▶ **Required action**
Please write out, exactly as given, every line of the entries below up to and including the line with "(cCreatedBy c) (cDueAt c).".

▶ **Source material**
* * * * * * *
Definition data_row (now : Z) (data : json) (c : CaseRow) : CaseRow :=
  mkCaseRow (cTenant c) (cCaseType c) (cNumber c) (cStatus c) data (cVersion c + 1) now
    (cAssignedTo c) (cPriority c) (cWorkflowID c) (cWorkflowVersion c) (cCreatedAt c)
    (cCreatedBy c) (cDueAt c).

(** [UPDATE cases SET data = $3, version = version + 1 ... AND version = $4] *)
Definition write_data (tenantID id : uuid) (expected : Z) (data : json) (now : Z) (d : DB)
  : result goerr (nat * DB) :=
  match cases d !! id with
  | Some c =>
      if bool_decide (cTenant c = tenantID) && (cVersion c =? expected) then
        if cVersion c =? int4_max then Err int4_error
        else Ok (1%nat, set_cases <[id := data_row now data c]> d)
      else Ok (0%nat, d)
  | None => Ok (0%nat, d)
  end.

(** What the service needs of an engine. *)
Record CaseEngine : Type := mkCaseEngine {
  EvaluateDAG : uuid -> M unit;
  EngineCancelCase : uuid -> uuid -> string -> M unit
}.

Section Cases.
Context `{R : Runtime}.
Context (regexp_match : string -> string -> option bool) (fmtFloat : Qc -> string).

(** [engine.Engine] implements it. *)
Definition engine_for_cases (e : Engine) : CaseEngine := mkCaseEngine (evaluateDAG e) (cancelCase e).

(** ** Case types *)

Definition next_version (tenantID : uuid) (name : string) (d : DB) : Z :=
  foldl Z.max 0 (omap (fun kv : uuid * CaseTypeRow =>
    if decide (ctTenant kv.2 = tenantID /\ ctName kv.2 = name) then Some (ctVersion kv.2) else None)
    (map_to_list (case_types d))) + 1.

Definition version_taken (row : CaseTypeRow) (d : DB) : bool :=
  existsb (fun kv : uuid * CaseTypeRow =>
    bool_decide (ctTenant kv.2 = ctTenant row /\ ctName kv.2 = ctName row /\
                 ctVersion kv.2 = ctVersion row)) (map_to_list (case_types d)).

Definition insert_type (id : uuid) (row : CaseTypeRow) (d : DB)
  : result goerr ((uuid * CaseTypeRow) * DB) :=
  if decide (is_Some (case_types d !! id)) then Err unique_error
  else if version_taken row d then Err unique_error
  else if decide (principals d !! ctCreatedBy row = None) then Err fk_error
  else Ok ((id, row), set_case_types <[id := row]> d).

Definition RegisterCaseType (tenantID createdBy : uuid) (name : string) (schema : CaseTypeSchema)
  : M (outcome CaseType) :=
  if decide (name = "") then throw (Errorf "case type name is required" [])
  else
    match validateSchemaDefinition schema with
    | _ :: _ as errs => mret (Invalid errs)
    | [] =>
        with_tx (Wrapf "begin register case type tx: %w" []) (
          nextVersion ← wrapM (Wrapf "resolve next case type version: %w" [])
            (sql (fun _ _ d => if int4_max <? next_version tenantID name d then Err int4_error
                               else Ok (next_version tenantID name d, d)));
          ct ← wrapM (Wrapf "insert case type: %w" [])
            (sql (fun k now d => insert_type (gen_random_uuid k)
               (mkCaseTypeRow tenantID name nextVersion (marshal_CaseTypeSchema schema) true now
                  createdBy) d));
          decoded ← wrapM (Wrapf "unmarshal case type schema: %w" [])
            (lift (dec_CaseTypeSchema (ctSchema ct.2)));
          _ ← wrapM (Wrapf "commit register case type tx: %w" []) commit_tx;
          mret (Done (mkCaseType ct.1 ct.2 decoded)))
    end.

(** ** Creation *)

Definition resolveLatestActiveCaseTypeTx (tenantID : uuid) (name : string) : M CaseType :=
  ct ← query_row (fun _ d =>
    latest (fun kv : uuid * CaseTypeRow => ctVersion kv.2) (active_types tenantID name d));
  schema ← lift (dec_CaseTypeSchema (ctSchema ct.2));
  mret (mkCaseType ct.1 ct.2 schema).

Definition resolveLatestPublishedWorkflowTx (tenantID : uuid) (caseTypeName : string)
    (caseTypeID : uuid) : M ((uuid * Z) * VersionRow) :=
  query_row (fun _ d =>
    latest (fun kv : (uuid * Z) * VersionRow => kv.1.2)
      (published_versions tenantID caseTypeName (TrimSpace (uuid_string caseTypeID)) d)).

Definition generateCaseNumberTx (tenantID : uuid) (caseType : string) : M string :=
  next ← wrapM (Wrapf "generate case number sequence: %w" [])
    (sql (fun _ _ d => next_number tenantID caseType d));
  mret (case_number caseType next).

Definition count_cases (tenantID : uuid) (s : case_status) (d : DB) : nat :=
  length (filter (fun kv : uuid * CaseRow => cTenant kv.2 = tenantID /\ cStatus kv.2 = s)
    (map_to_list (cases d))).

Definition updateCaseStatusMetrics (tenantID : uuid) : M unit :=
  mapM_ (fun s => ignore (query (fun _ d => count_cases tenantID s d)))
    [CaseOpen; CaseInProgress; CaseCompleted; CaseCancelled].

Definition no_rows_as (e : goerr) (err : goerr) : goerr := if errors_is err ErrNoRows then e else err.

(** The transaction of [CreateCase]. *)
Definition create_case_tx (tenantID createdBy : uuid) (req : CreateCaseRequest)
  : M (outcome Case) :=
  with_tx (Wrapf "begin create case tx: %w" []) (
    ct ← wrapM (no_rows_as (Errorf "invalid case_type: %s" [rqCaseType req]))
      (resolveLatestActiveCaseTypeTx tenantID (rqCaseType req));
    match ValidateCaseData regexp_match fmtFloat (ctDecoded ct) (default [] (rqData req)) with
    | _ :: _ as validation => mret (Invalid validation)
    | [] =>
        let name := ctName (ctRow ct) in
        wf ← wrapM (no_rows_as (Errorf "no published workflow for case type %s" [name]))
          (resolveLatestPublishedWorkflowTx tenantID name (ctID ct));
        caseNumber ← generateCaseNumberTx tenantID name;
        c ← wrapM (Wrapf "insert case row: %w" [])
          (sql (fun k now d =>
             let id := gen_random_uuid k in
             match insert_case id (mkCaseRow tenantID (ctID ct) caseNumber CaseOpen
                      (marshal_map (rqData req)) 1 now None (rqPriority req) wf.1.1 wf.1.2
                      now createdBy None) d with
             | Ok (row, d') => Ok ((id, row), d')
             | Err e => Err e
             end));
        data ← wrapM (Wrapf "decode case data: %w" []) (lift (dec_object (cData c.2)));
        stepIDs ← lift (parseStepIDs (vAst wf.2));
        _ ← mapM_ (fun stepID =>
              wrapM (Wrapf "insert case step %s: %w" [stepID])
                (sql (fun k _ d => insert_step (gen_random_uuid k) c.1 stepID d))) stepIDs;
        _ ← RecordCaseEventTx c.1 "" "case" createdBy "human" "created"
          (JObj (mk_obj [("case_number", JStr (cNumber c.2)); ("case_type", JStr name)]));
        _ ← wrapM (Wrapf "commit create case tx: %w" []) commit_tx;
        mret (Done (mkCase c.1 c.2 name data [] [] []))
    end).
* * * * * * *
▶ **Response to the task**
Definition data_row (now : Z) (data : json) (c : CaseRow) : CaseRow :=
  mkCaseRow (cTenant c) (cCaseType c) (cNumber c) (cStatus c) data (cVersion c + 1) now
    (cAssignedTo c) (cPriority c) (cWorkflowID c) (cWorkflowVersion c) (cCreatedAt c)
    (cCreatedBy c) (cDueAt c).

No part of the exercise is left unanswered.